In late January 2000, thousands of Chechen rebel fighters abandoned Grozny after several months of air attacks and weeks of ground battles with Russian troops. On their way to the mountainous south, the fighters entered the village of Katyr-Yurt, some thirty kilometers south-west of Grozny, on February 4. At the time, about 25,000 people resided in Katyr-Yurt, including some 15,000 IDPs.100
According to eyewitness testimony, up to 3,000 Chechen fighters entered Katyr-Yurt at approximately 4:00 a.m. Witnesses described to Human Rights Watch how the village, especially the center, was so full of fighters one could not but see them.101 Later that day, Russian airplanes began bombing and shelling the village. Over the course of the next three days, dozens of civilians were killed and large parts of the village destroyed.102
Villagers described to Human Rights Watch that they had great difficulty escaping Katyr-Yurt. Russian forces refused to allow civilians fleeing toward the village of Valerik to cross the Katyr-Yurt/Valerik checkpoint and then detained up to 1,000 persons in three houses on the village edge. Civilians who fled toward the town of Achkhoi-Martan, a distance of about six kilometers to the west, said the bombs continued to fall as they tried to escape. The fighters left Katyr-Yurt for the mountains in the south.

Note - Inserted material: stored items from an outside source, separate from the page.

(* ===== verification/X86.v ===== *)
(** * The processor: the instructions trapasm.S, swtch.S, usys.S and
    uthread_switch.S are written in, mmu.h's descriptors, seginit (vm.c) and
    tvinit (trap.c)

    A machine is its registers and its memory; [exec] gives each instruction
    its meaning, and [run] a sequence of them.  The addresses of labels are
    arguments of the program texts: a call pushes, and an int saves, the
    address of the instruction after it.  Interrupts are delivered through
    the descriptor tables that tvinit and seginit fill.

    The stack is handled through [words_at], the words from an address up:
    a push adds one in front, a pop takes it off. *)

From stdpp Require Import base numbers strings list.
From S2P Require Import Prelude Kstring Mmu Kalloc Vectors.

Local Open Scope Z_scope.

(** ** mmu.h: segment and gate descriptors *)

Definition STA_X : Z := 8.
Definition STA_W : Z := 2.
Definition STA_R : Z := 2.
Definition STS_T32A : Z := 9.
Definition STS_IG32 : Z := 14.
Definition STS_TG32 : Z := 15.
Definition SEG_TSS : Z := 5.
Definition NSEGS : nat := 6.

(** struct segdesc, without its reserved bits. *)
Record segdesc : Type := mksegdesc {
  lim_15_0 : Z;
  base_15_0 : Z;
  base_23_16 : Z;
  sd_type : Z;
  sd_s : Z;
  sd_dpl : Z;
  sd_p : Z;
  lim_19_16 : Z;
  sd_db : Z;
  sd_g : Z;
  base_31_24 : Z
}.

Definition zero_segdesc : segdesc := mksegdesc 0 0 0 0 0 0 0 0 0 0 0.

Definition SEG (type base lim dpl : Z) : segdesc :=
  mksegdesc (Z.land (Z.shiftr lim 12) 0xffff) (Z.land base 0xffff) (Z.land (Z.shiftr base 16) 0xff) type 1 dpl 1
    (Z.shiftr lim 28) 1 1 (Z.shiftr base 24).

Definition SEG16 (type base lim dpl : Z) : segdesc :=
  mksegdesc (Z.land lim 0xffff) (Z.land base 0xffff) (Z.land (Z.shiftr base 16) 0xff) type 1 dpl 1
    (Z.shiftr lim 16) 1 0 (Z.shiftr base 24).

(** struct gatedesc. *)
Record gatedesc : Type := mkgatedesc {
  off_15_0 : Z;
  gd_cs : Z;
  gd_args : Z;
  gd_rsv1 : Z;
  gd_type : Z;
  gd_s : Z;
  gd_dpl : Z;
  gd_p : Z;
  off_31_16 : Z
}.

Definition SETGATE (istrap : bool) (sel off d : Z) : gatedesc :=
  mkgatedesc (Z.land off 0xffff) sel 0 0 (if istrap then STS_TG32 else STS_IG32) 0 d 1 (Z.shiftr off 16).

(** trap.c: tvinit, from the table of entry points. *)
Definition tvinit (vectors : list Z) : list gatedesc :=
  let idt := (fun v => SETGATE false (Z.shiftl SEG_KCODE 3) v 0) <$> vectors in
  <[64%nat := SETGATE true (Z.shiftl SEG_KCODE 3) (nth 64 vectors 0) DPL_USER]> idt.

(** vm.c: seginit. *)
Definition seginit (gdt : list segdesc) : list segdesc :=
  let gdt := <[Z.to_nat SEG_KCODE := SEG (Z.lor STA_X STA_R) 0 0xffffffff 0]> gdt in
  let gdt := <[Z.to_nat SEG_KDATA := SEG STA_W 0 0xffffffff 0]> gdt in
  let gdt := <[Z.to_nat SEG_UCODE := SEG (Z.lor STA_X STA_R) 0 0xffffffff DPL_USER]> gdt in
  <[Z.to_nat SEG_UDATA := SEG STA_W 0 0xffffffff DPL_USER]> gdt.

(** ** The machine *)

Inductive reg : Type := EAX | ECX | EDX | EBX | ESP | EBP | ESI | EDI.
Inductive sreg : Type := DS | ES | FS | GS | CS | SS.

Definition reg_eqb (a b : reg) : bool :=
  match a, b with
  | EAX, EAX | ECX, ECX | EDX, EDX | EBX, EBX | ESP, ESP | EBP, EBP | ESI, ESI | EDI, EDI => true
  | _, _ => false
  end.

Definition sreg_eqb (a b : sreg) : bool :=
  match a, b with
  | DS, DS | ES, ES | FS, FS | GS, GS | CS, CS | SS, SS => true
  | _, _ => false
  end.

Record mach : Type := mkmach {
  regs : reg -> Z;
  segs : sreg -> Z;
  eip : Z;
  eflags : Z;
  mem : memory
}.

Definition put (r : reg) (v : Z) (s : mach) : mach :=
  mkmach (fun r' => if reg_eqb r' r then v else regs s r') (segs s) (eip s) (eflags s) (mem s).
Definition put_seg (r : sreg) (v : Z) (s : mach) : mach :=
  mkmach (regs s) (fun r' => if sreg_eqb r' r then v else segs s r') (eip s) (eflags s) (mem s).
Definition set_eip (v : Z) (s : mach) : mach := mkmach (regs s) (segs s) v (eflags s) (mem s).
Definition set_eflags (v : Z) (s : mach) : mach := mkmach (regs s) (segs s) (eip s) v (mem s).
Definition set_mem (m : memory) (s : mach) : mach := mkmach (regs s) (segs s) (eip s) (eflags s) m.

(** The privilege level the machine runs at. *)
Definition cpl (s : mach) : Z := Z.land (segs s CS) 3.

Definition push (v : Z) (s : mach) : mach :=
  let sp := u32 (regs s ESP - 4) in
  set_mem (store32 sp v (mem s)) (put ESP sp s).

Definition top (s : mach) : Z := load32 (regs s ESP) (mem s).
Definition drop_top (s : mach) : mach := put ESP (u32 (regs s ESP + 4)) s.
Definition pop (r : reg) (s : mach) : mach := put r (top s) (drop_top s).
Definition pop_seg (r : sreg) (s : mach) : mach := put_seg r (u16 (top s)) (drop_top s).
Definition pop_eip (s : mach) : mach := set_eip (top s) (drop_top s).
Definition pop_eflags (s : mach) : mach := set_eflags (top s) (drop_top s).

Definition pushal (s : mach) : mach :=
  let sp := regs s ESP in
  push (regs s EDI) (push (regs s ESI) (push (regs s EBP) (push sp (push (regs s EBX)
    (push (regs s EDX) (push (regs s ECX) (push (regs s EAX) s))))))).

(** popal skips the stack pointer pushal saved. *)
Definition popal (s : mach) : mach :=
  pop EAX (pop ECX (pop EDX (pop EBX (drop_top (pop EBP (pop ESI (pop EDI s))))))).

(** ** The descriptor tables and interrupts *)

(** idt, gdt, and the stack for the kernel in the task state segment. *)
Record tables : Type := mktables {
  idt : list gatedesc;
  gdt : list segdesc;
  ss0 : Z;
  esp0 : Z
}.

(** The flags a gate clears: TF, NT, RF and VM, and IF for an interrupt
    gate. *)
Definition clear_flags (type flags : Z) : Z :=
  let flags := Z.ldiff flags 0x34100 in
  if type =? STS_IG32 then Z.ldiff flags FL_IF else flags.

(** Interrupt [n], with the error code the processor pushes for it.  [soft]
    says that it is an int instruction, which needs the privilege the gate
    asks for. *)
Definition deliver (t : tables) (soft : bool) (n : Z) (err : option Z) (s : mach) : option mach :=
  g ← idt t !! Z.to_nat n;
  if (gd_p g =? 0) || (soft && (gd_dpl g <? cpl s)) then None
  else
    let s1 := if cpl s =? 0 then s
      else push (regs s ESP) (push (segs s SS) (put ESP (esp0 t) (put_seg SS (ss0 t) s))) in
    let s1 := push (eip s) (push (segs s CS) (push (eflags s) s1)) in
    let s1 := match err with Some e => push e s1 | None => s1 end in
    Some (set_eip (Z.lor (Z.shiftl (off_31_16 g) 16) (off_15_0 g))
      (put_seg CS (gd_cs g) (set_eflags (clear_flags (gd_type g) (eflags s1)) s1))).

(** iret clears the data segments the less privileged code may not use. *)
Definition check_seg (t : tables) (level : Z) (r : sreg) (s : mach) : mach :=
  match gdt t !! Z.to_nat (Z.shiftr (segs s r) 3) with
  | Some d => if (sd_p d =? 1) && (sd_dpl d <? level) then put_seg r 0 s else s
  | None => s
  end.

Definition iret (t : tables) (s : mach) : mach :=
  let from := cpl s in
  let s := pop_eflags (pop_seg CS (pop_eip s)) in
  let level := cpl s in
  if from <? level then
    let sp := top s in
    let s := put ESP sp (pop_seg SS (drop_top s)) in
    check_seg t level GS (check_seg t level FS (check_seg t level ES (check_seg t level DS s)))
  else s.

(** ** Instructions *)

Inductive instr : Type :=
| Push (r : reg)
| PushSeg (r : sreg)
| PushImm (v : Z)
| Pop (r : reg)
| PopSeg (r : sreg)
| Pushal
| Popal
| Mov (src dst : reg)
| MovImm (v : Z) (dst : reg)
| MovwAx (v : Z)                      (* movw $v, %ax *)
| MovwSeg (r : sreg)                  (* movw %ax, %r *)
| Load (disp : Z) (base dst : reg)    (* movl disp(%base), %dst *)
| LoadAbs (addr : Z) (dst : reg)      (* movl variable, %dst *)
| Store (src base : reg)              (* movl %src, (%base) *)
| AddImm (v : Z) (dst : reg)
| Jmp (to : Z)
| Call (to next : Z)
| Ret
| Iret
| Int (n next : Z).

Definition exec (t : tables) (i : instr) (s : mach) : option mach :=
  match i with
  | Push r => Some (push (regs s r) s)
  | PushSeg r => Some (push (segs s r) s)
  | PushImm v => Some (push v s)
  | Pop r => Some (pop r s)
  | PopSeg r => Some (pop_seg r s)
  | Pushal => Some (pushal s)
  | Popal => Some (popal s)
  | Mov src dst => Some (put dst (regs s src) s)
  | MovImm v dst => Some (put dst v s)
  | MovwAx v => Some (put EAX (regs s EAX / 65536 * 65536 + v) s)
  | MovwSeg r => Some (put_seg r (u16 (regs s EAX)) s)
  | Load disp base dst => Some (put dst (load32 (u32 (regs s base + disp)) (mem s)) s)
  | LoadAbs addr dst => Some (put dst (load32 addr (mem s)) s)
  | Store src base => Some (set_mem (store32 (regs s base) (regs s src) (mem s)) s)
  | AddImm v dst => Some (put dst (u32 (regs s dst + v)) s)
  | Jmp to => Some (set_eip to s)
  | Call to next => Some (set_eip to (push next s))
  | Ret => Some (pop_eip s)
  | Iret => Some (iret t s)
  | Int n next => deliver t true n None (set_eip next s)
  end.

Fixpoint run (t : tables) (code : list instr) (s : mach) : option mach :=
  match code with
  | [] => Some s
  | i :: code => s ← exec t i s; run t code s
  end.

Lemma run_app t l1 l2 s : run t (l1 ++ l2) s = (s ← run t l1 s; run t l2 s).
Proof. revert s. induction l1 as [|i l1 IH]; intros s; cbn; [done|]. destruct (exec t i s); cbn; [apply IH|done]. Qed.

(** ** The stack *)

(** The words from address [a] up. *)
Fixpoint words_at (a : Z) (ws : list Z) (m : memory) : Prop :=
  match ws with
  | [] => True
  | w :: ws => load32 a m = w /\ words_at (a + 4) ws m
  end.

(** [s] with the words [ws] on its stack, all below [hi]. *)
Definition on_stack (hi : Z) (ws : list Z) (s : mach) : Prop :=
  regs s ESP = hi - 4 * Z.of_nat (length ws) /\ words_at (regs s ESP) ws (mem s).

Magomed, aged forty-eight from Katyr-Yurt, fled Katyr-Yurt for Achkhoi-Martan. He spent the night of February 3-4 in a cellar with approximately eighty civilians including large numbers of women and children. The next day, perceiving a lull, he decided to try to leave the village. He told Human Rights Watch:
They started to bomb in the morning, killing civilians. I stayed in the cellar. When the shelling became a little quieter I came out of the cellar and went to Achkhoi-Martan. I travelled there with a large number of people; there was bombing and shooting on all sides, from planes and helicopters. I saw wounded and dead people. On the way to Achkhoi-Martan on Ordzhonikidze Street on the right side of the road, I saw five or six corpses. Cars were burning . . . At the exit I saw these bodies. Many people in the cellars died in the village.103
 Action Contre La Faim (ACF), Assessment report, April 21, 2000.
 Human Rights Watch interview with Adlan Kovornokaev, Nazran, Ingushetia, March 26, 2000.
 The Action Contre La Faim assessment report of April 21, 2000 cited the head of the Commission for Investigating Destruction under the temporary administration of Chechnya as stating a total of 530 houses were burned or destroyed beyond repair. The report estimated the village originally comprised 2,860 compounds, with each compound containing from one to five houses.
 Human Rights Watch interview, surname witheld, Plievo, Ingushetia, March 26, 2000.